The Mobile Register reports: "After four decades of tremendous progress, for which we can all be thankful, it is time to recognize that Section 5 (preclearance) has served its purpose and oftentimes unnecessarily restricts the ability of the states to regulate their own elections," Alabama Attorney General Troy King, a Republican, said in a prepared statement last week.

But Spencer Overton, a law professor at George Washington University in Washington, D.C., said Alabama doesn't measure up so well in ensuring voting rights, at least when compared to other states.

Citing preliminary data collected for a forthcoming book, Overton said Alabama ranked 11th nationally from 1995 to this year in the number of voting rights violations and third in the number of Justice Department investigations.

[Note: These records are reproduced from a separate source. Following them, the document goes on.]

(* ===== verification/FsTable.v ===== *)
(** * The table of inodes (kernel/fs.c: iget, idup, iput)

    At most one entry of the table stands for an inode, and its [ref] counts
    the references handed out: [iget] and [idup] add one, [iput] takes one
    away, and the count of every other inode stays. *)

From Stdlib Require Import ZifyBool.
From S2P Require Import Prelude Random Spinlock Block Fs FsSpec FsFile FsInode.

Definition entry (ip : Z) : Prop := 0 <= ip < Z.of_nat NINODE.

(** The references to inode [inum] of [dev] an entry accounts for. *)
Definition counts (x : inode) (dev inum : Z) : Z := if (i_dev x =? dev) && (i_inum x =? inum) then i_ref x else 0.

Definition sum (l : list Z) : Z := foldr Z.add 0 l.

Definition refs (t : gmap Z inode) (dev inum : Z) : Z :=
  sum ((λ ip, counts (inode_at t ip) dev inum) <$> seqZ 0 (Z.of_nat NINODE)).

Record itab_ok (t : gmap Z inode) : Prop := {
  it_ref : ∀ ip, entry ip → 0 <= i_ref (inode_at t ip);
  it_uniq : ∀ ip jp, entry ip → entry jp → 0 < i_ref (inode_at t ip) → 0 < i_ref (inode_at t jp) →
    i_dev (inode_at t ip) = i_dev (inode_at t jp) → i_inum (inode_at t ip) = i_inum (inode_at t jp) → ip = jp
}.

(** ** Sums over the table *)

Lemma sum_cons x l : sum (x :: l) = x + sum l.
Proof. done. Qed.

Lemma sum_update (l : list Z) (f g : Z → Z) ip :
  NoDup l → ip ∈ l → (∀ jp, jp ≠ ip → g jp = f jp) → sum (g <$> l) = sum (f <$> l) - f ip + g ip.
Proof.
  intros Hnd Hin Hg. induction Hnd as [|j l Hj Hnd IH]; [by apply elem_of_nil in Hin|]. rewrite !fmap_cons, !sum_cons.
  apply elem_of_cons in Hin as [->|Hin].
  - assert (g <$> l = f <$> l) as ->; [|lia].
    apply list_fmap_ext. intros k x Hx. apply Hg. intros ->. apply Hj. by eapply list_elem_of_lookup_2.
  - assert (j ≠ ip) by (by intros ->). rewrite (Hg j), IH by done. lia.
Qed.

Lemma refs_insert t ip x dev inum :
  entry ip → refs (<[ip := x]> t) dev inum = refs t dev inum - counts (inode_at t ip) dev inum + counts x dev inum.
Proof.
  intros Hip. unfold refs.
  rewrite (sum_update _ (λ jp, counts (inode_at t jp) dev inum) (λ jp, counts (inode_at (<[ip := x]> t) jp) dev inum) ip).
  - rewrite inode_at_insert. by case_decide.
  - apply NoDup_seqZ.
  - apply elem_of_seqZ. unfold entry in Hip. lia.
  - intros jp Hj. rewrite inode_at_insert. by case_decide.
Qed.

Lemma refs_counts t dev inum ip : itab_ok t → entry ip → counts (inode_at t ip) dev inum <= refs t dev inum.
Proof.
  intros [H1 _] Hip. unfold refs. assert (ip ∈ seqZ 0 (Z.of_nat NINODE)) as Hin by (apply elem_of_seqZ; unfold entry in Hip; lia).
  assert (∀ l, (∀ jp, jp ∈ l → entry jp) → 0 <= sum ((λ ip, counts (inode_at t ip) dev inum) <$> l) ∧
    (ip ∈ l → counts (inode_at t ip) dev inum <= sum ((λ ip, counts (inode_at t ip) dev inum) <$> l))) as Hs; [|].
  { induction l as [|j l IH]; intros Hl; [split; [done|by intros ?%elem_of_nil]|].
    destruct IH as [IH0 IH1]; [intros; apply Hl; by right|].
    assert (0 <= counts (inode_at t j) dev inum) as Hc.
    { unfold counts. case_match; [apply H1, Hl; by left|lia]. }
    rewrite fmap_cons, sum_cons. split; [lia|]. intros [->|Hi]%elem_of_cons; [lia|]. specialize (IH1 Hi). lia. }
  apply Hs; [|done]. intros jp Hj%elem_of_seqZ. unfold entry. lia.
Qed.

(** ** The search *)

Definition is_entry (t : gmap Z inode) (dev inum ip : Z) : Prop :=
  0 < i_ref (inode_at t ip) ∧ i_dev (inode_at t ip) = dev ∧ i_inum (inode_at t ip) = inum.

Lemma iget_loop_spec n ip t dev inum e :
  match iget_loop n ip t dev inum e with
  | inl jp => ip <= jp < ip + Z.of_nat n ∧ is_entry t dev inum jp
  | inr e' => (∀ jp, ip <= jp < ip + Z.of_nat n → ¬ is_entry t dev inum jp) ∧
      match e' with
      | Some jp => e = Some jp ∨ (e = None ∧ ip <= jp < ip + Z.of_nat n ∧ i_ref (inode_at t jp) = 0)
      | None => e = None ∧ ∀ jp, ip <= jp < ip + Z.of_nat n → i_ref (inode_at t jp) ≠ 0
      end
  end.
Proof.
  revert ip e. induction n as [|n IH]; intros ip e; cbn [iget_loop].
  { split; [lia|]. destruct e; [by left|]. split; [done|lia]. }
  set (x := inode_at t ip). destruct ((0 <? i_ref x) && (i_dev x =? dev) && (i_inum x =? inum)) eqn:Eb.
  { split; [lia|]. unfold is_entry. fold x. lia. }
  specialize (IH (ip + 1) (match e with None => if i_ref x =? 0 then Some ip else None | Some _ => e end)).
  destruct (iget_loop _ _ _ _ _ _) as [jp|e'].
  { destruct IH as [H1 H2]. split; [lia|done]. }
  destruct IH as [H1 H2]. split.
  { intros jp Hj He. destruct (decide (jp = ip)) as [->|]; [|by apply (H1 jp); [lia|]].
    unfold is_entry in He. fold x in He. lia. }
  destruct e' as [jp|].
  - destruct e as [k|]; [destruct H2 as [?|[? _]]; [by left|done]|]. right. split; [done|].
    destruct (Z.eqb_spec (i_ref x) 0) as [E|E].
    + destruct H2 as [[= <-]|[? _]]; [split; [lia|done]|done].
    + destruct H2 as [?|(_ & ? & ?)]; [done|]. split; [lia|done].
  - destruct H2 as [E2 H2]. destruct e as [k|]; [done|]. split; [done|]. intros jp Hj.
    destruct (Z.eqb_spec (i_ref x) 0) as [E|E]; [done|]. destruct (decide (jp = ip)) as [->|]; [done|]. apply H2. lia.
Qed.

Lemma refs_none t dev inum : itab_ok t → (∀ jp, entry jp → ¬ is_entry t dev inum jp) → refs t dev inum = 0.
Proof.
  intros [T1 _] Hn. unfold refs. assert (∀ l, (∀ jp, jp ∈ l → entry jp) → sum ((λ ip, counts (inode_at t ip) dev inum) <$> l) = 0) as Hs.
  { induction l as [|j l IH]; intros Hl; [done|]. rewrite fmap_cons, sum_cons, IH by (intros; apply Hl; by right).
    assert (entry j) as Hj by (apply Hl; by left). pose proof (T1 j Hj). pose proof (Hn j Hj) as He. unfold is_entry in He.
    unfold counts. destruct (_ && _) eqn:E; [|lia]. destruct (decide (i_ref (inode_at t j) = 0)); [lia|]. exfalso. apply He. lia. }
  apply Hs. intros jp Hj%elem_of_seqZ. unfold entry. lia.
Qed.

(** ** The operations *)

Section Table.
Context {B : Type} `{!BlockOps B} `{!BlockLaws B}.
Abbreviation fs := (fsys B).
Abbreviation flb s := (lb (f_b s)).
Abbreviation ino s ip := (inode_at (f_itab s) ip).

(** The entry [ip] became [x], and nothing else changed. *)
Definition new_entry_at (ip : Z) (x : inode) (s s' : fs) : Prop :=
  same_blocks s s' ∧ f_itab s' = <[ip := x]> (f_itab s).

(** The count of the inode [dev], [inum] changed by [n]. *)
Record recounted (dev inum n : Z) (s s' : fs) : Prop := {
  rc_refs : refs (f_itab s') dev inum = refs (f_itab s) dev inum + n;
  rc_other : ∀ d i, (d, i) ≠ (dev, inum) → refs (f_itab s') d i = refs (f_itab s) d i;
  rc_ok : itab_ok (f_itab s')
}.

Lemma counts_ref x r dev inum : counts (set_ref r x) dev inum = if (i_dev x =? dev) && (i_inum x =? inum) then r else 0.
Proof. done. Qed.

Lemma recount_entry ip r s s' :
  entry ip → itab_ok (f_itab s) → new_entry_at ip (set_ref r (ino s ip)) s s' → 0 <= r → 0 < i_ref (ino s ip) →
  recounted (i_dev (ino s ip)) (i_inum (ino s ip)) (r - i_ref (ino s ip)) s s'.
Proof.
  intros Hip [T1 T2] (_ & E) Hr Hx. set (x := ino s ip) in *. split.
  - rewrite E, refs_insert, counts_ref by done. fold x. unfold counts. rewrite !Z.eqb_refl. simpl. lia.
  - intros d i Hne. rewrite E, refs_insert, counts_ref by done. fold x. unfold counts.
    destruct ((i_dev x =? d) && (i_inum x =? i)) eqn:Eb; [|lia]. exfalso. apply Hne. f_equal; lia.
  - rewrite E. split.
    + intros jp Hj. rewrite inode_at_insert. case_decide; [done|]. by apply T1.
    + intros jp kp Hj Hk. rewrite !inode_at_insert. repeat case_decide; subst; try done; cbn [i_ref i_dev i_inum set_ref]; fold x.
      * intros _. by apply (T2 ip kp).
      * intros Hp _. by apply (T2 jp ip).
      * by apply (T2 jp kp).
Qed.

(** An entry is changed, under the lock of the table. *)
Lemma table_release ip x s H W r (Q : unit → fs → Prop) :
  lockable LK_ITABLE (view (f_b s)) → ready (f_b s) H [] W r →
  (∀ s', ready (f_b s') H [] W r → new_entry_at ip x s s' → Q tt s') →
  wp (zoom (release LK_ITABLE)) Q (mkFs (set (acquired LK_ITABLE (view (f_b s))) (f_b s)) (f_sb s) (<[ip := x]> (f_itab s)) (f_cwd s)).
Proof.
  intros Hl R HQ. apply (wp_release _ (view (f_b s))); [done|by simpl; rewrite view_set|].
  intros l Hlk. simpl. rewrite set_set. apply HQ.
  - by apply ready_set.
  - split; [|done]. split_and!; try done; [by apply kept_set|]. intros m. apply lb_set.
Qed.

Lemma table_op ip f s H W r (Q : Z → fs → Prop) v :
  lockable LK_ITABLE (view (f_b s)) → ready (f_b s) H [] W r →
  (∀ s', ready (f_b s') H [] W r → new_entry_at ip (f (ino s ip)) s s' → Q v s') →
  wp (seti ip f ;; zoom (release LK_ITABLE) ;; ret v) Q (set (acquired LK_ITABLE (view (f_b s))) s).
Proof.
  intros Hl R HQ. apply wp_bind, seti_spec. apply wp_bind, (table_release ip (f (ino s ip)) s H W r); [done..|].
  intros s' R' N. apply wp_ret. by apply HQ.
Qed.

(** A free entry is used for an inode that had none. *)
Lemma recount_new ip x dev inum s s' :
  entry ip → itab_ok (f_itab s) → i_ref (ino s ip) = 0 → (∀ jp, 0 <= jp < 0 + Z.of_nat NINODE → ¬ is_entry (f_itab s) dev inum jp) →
  i_dev x = dev → i_inum x = inum → i_ref x = 1 → f_itab s' = <[ip := x]> (f_itab s) → recounted dev inum 1 s s'.
Proof.
  intros Hip [T1 T2] Hr0 Hno Ed Ei Er E. split.
  - rewrite E, refs_insert by done. unfold counts. rewrite Ed, Ei, Er, !Z.eqb_refl, Hr0. simpl. case_match; lia.
  - intros d i Hne. rewrite E, refs_insert by done. unfold counts. rewrite Hr0, Ed, Ei.
    destruct ((dev =? d) && (inum =? i)) eqn:Eb; [exfalso; apply Hne; f_equal; lia|]. case_match; lia.
  - rewrite E. split.
    + intros jp Hj. rewrite inode_at_insert. case_decide; [lia|]. by apply T1.
    + intros jp kp Hj Hk. rewrite !inode_at_insert. unfold entry in *. repeat case_decide; subst; try done.
      * intros _ Hp Ed Ei. exfalso. apply (Hno kp); [lia|]. done.
      * intros Hp _ Ed Ei. exfalso. apply (Hno jp); [lia|]. done.
      * by apply (T2 jp kp).
Qed.

(** [iget]: the entry of the inode, which gains a reference. *)
Lemma iget_spec dev inum s H W r :
  lockable LK_ITABLE (view (f_b s)) → ready (f_b s) H [] W r → itab_ok (f_itab s) →
  refs (f_itab s) dev inum < 2 ^ 31 - 1 →
  (∃ jp, entry jp ∧ (is_entry (f_itab s) dev inum jp ∨ i_ref (ino s jp) = 0)) →
  wp (iget dev inum) (λ ip s', entry ip ∧ is_entry (f_itab s') dev inum ip ∧ ready (f_b s') H [] W r ∧ same_blocks s s' ∧
    recounted dev inum 1 s s' ∧ (∀ jp, jp ≠ ip → ino s' jp = ino s jp) ∧
    (is_entry (f_itab s) dev inum ip ∧ ino s' ip = set_ref (i_ref (ino s ip) + 1) (ino s ip) ∨
     refs (f_itab s) dev inum = 0 ∧ i_ref (ino s' ip) = 1 ∧ i_valid (ino s' ip) = 0)) s.
Proof.
  intros Hl R T Href Hex. unfold iget. apply wp_bind, wp_acquire; [done|]. apply wp_bind, wp_gets.
  change (f_itab (set (acquired LK_ITABLE (view s)) s)) with (f_itab s).
  change (set (acquired LK_ITABLE (view s)) s) with (set (acquired LK_ITABLE (view (f_b s))) s).
  pose proof (iget_loop_spec NINODE 0 (f_itab s) dev inum None) as Hs. destruct (iget_loop _ _ _ _ _ _) as [ip|[ip|]].
  - destruct Hs as [Hip (He1 & He2 & He3)]. assert (entry ip) as Hen by (unfold entry; lia).
    pose proof (refs_counts (f_itab s) dev inum ip T Hen) as Hc. unfold counts in Hc. rewrite He2, He3, !Z.eqb_refl in Hc. simpl in Hc.
    apply wp_bind, wp_as_int; [lia|]. apply (table_op ip (set_ref (i_ref (ino s ip) + 1)) s H W r _ ip Hl R). intros s' R' N.
    pose proof (recount_entry ip _ s s' Hen T N ltac:(lia) He1) as Rc. rewrite He2, He3 in Rc.
    replace (i_ref (ino s ip) + 1 - i_ref (ino s ip)) with 1 in Rc by lia. destruct N as (S' & E).
    assert (ino s' ip = set_ref (i_ref (ino s ip) + 1) (ino s ip)) as Ex by (rewrite E, inode_at_insert; by case_decide).
    split_and!; try done; [by unfold is_entry; rewrite Ex; simpl; lia| |by left].
    intros jp Hj. rewrite E, inode_at_insert. by case_decide.
  - destruct Hs as [Hno Hs]. destruct Hs as [[=]|(_ & Hip & Hr0)]. assert (entry ip) as Hen by (unfold entry; lia).
    apply (table_op ip _ s H W r _ ip Hl R). intros s' R' (S' & E). cbv beta in E. set (x := mkInode _ _ _ _ _ _ _ _ _ _ _) in E.
    assert (ino s' ip = x) as Ex by (rewrite E, inode_at_insert; by case_decide).
    split_and!; try done; [by unfold is_entry; rewrite Ex| | |].
    + by apply (recount_new ip x dev inum).
    + intros jp Hj. rewrite E, inode_at_insert. by case_decide.
    + right. rewrite Ex. split_and!; try done. apply refs_none; [done|]. intros jp Hj. apply Hno. unfold entry in Hj. lia.
  - exfalso. destruct Hs as (Hno & _ & Hr). destruct Hex as (jp & Hj & [He|He]); unfold entry in Hj.
    + apply (Hno jp); [lia|done].
    + apply (Hr jp); [lia|done].
Qed.

Lemma idup_spec ip s H W r :
  lockable LK_ITABLE (view (f_b s)) → ready (f_b s) H [] W r → itab_ok (f_itab s) → entry ip → 0 < i_ref (ino s ip) < 2 ^ 31 - 1 →
  wp (idup ip) (λ jp s', jp = ip ∧ ready (f_b s') H [] W r ∧ new_entry_at ip (set_ref (i_ref (ino s ip) + 1) (ino s ip)) s s' ∧
    recounted (i_dev (ino s ip)) (i_inum (ino s ip)) 1 s s') s.
Proof.
  intros Hl R T Hen Hr. unfold idup. apply wp_bind, wp_acquire; [done|]. apply wp_bind, wp_gets.
  change (set (acquired LK_ITABLE (view s)) s) with (set (acquired LK_ITABLE (view (f_b s))) s).
  apply wp_bind, wp_as_int; [simpl; lia|]. apply (table_op ip (set_ref (i_ref (ino s ip) + 1)) s H W r _ ip Hl R). intros s' R' N.
  split_and!; try done. pose proof (recount_entry ip _ s s' Hen T N ltac:(lia) ltac:(lia)) as Rc.
  by replace (i_ref (ino s ip) + 1 - i_ref (ino s ip)) with 1 in Rc by lia.
Qed.

(** [iput] of a reference that is not the last one of an unlinked inode. *)
Lemma iput_spec ip s H W r :
  lockable LK_ITABLE (view (f_b s)) → ready (f_b s) H [] W r → itab_ok (f_itab s) → entry ip → 0 < i_ref (ino s ip) < 2 ^ 31 →
  ¬ (i_ref (ino s ip) = 1 ∧ i_valid (ino s ip) ≠ 0 ∧ i_nlink (ino s ip) = 0) →
  wp (iput ip) (λ _ s', ready (f_b s') H [] W r ∧ new_entry_at ip (set_ref (i_ref (ino s ip) - 1) (ino s ip)) s s' ∧
    recounted (i_dev (ino s ip)) (i_inum (ino s ip)) (-1) s s') s.
Proof.
  intros Hl R T Hen Hr Hnl. unfold iput. apply wp_bind, wp_acquire; [done|]. apply wp_bind, wp_gets.
  change (set (acquired LK_ITABLE (view s)) s) with (set (acquired LK_ITABLE (view (f_b s))) s). simpl id. cbn [f_itab set fsys_lk].
  replace (_ && _) with false by (unfold truthy; lia). apply wp_bind, wp_ret. apply wp_bind, wp_gets. cbn [f_itab set fsys_lk].
  apply wp_bind, wp_as_int; [lia|].
  apply wp_bind, seti_spec. apply (table_release ip (set_ref (i_ref (ino s ip) - 1) (ino s ip)) s H W r _ Hl R). intros s' R' N.
  split_and!; try done. pose proof (recount_entry ip _ s s' Hen T N ltac:(lia) ltac:(lia)) as Rc.
  by replace (i_ref (ino s ip) - 1 - i_ref (ino s ip)) with (-1) in Rc by lia.
Qed.
End Table.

Add in other signs of racially polarized voting, such as the lack of any black officeholders elected statewide, and "there is a strong argument that of all states, perhaps Alabama should be covered" by the Voting Rights Act, Overton said.

The act does have a "bail-out" provision allowing communities to end federal oversight if they satisfy several yardsticks, such as being in full compliance with pre-clearance requirements for at least a decade. As part of the process of making that case, however, they have to take the potentially costly step of filing a lawsuit in federal court in Washington, D.C.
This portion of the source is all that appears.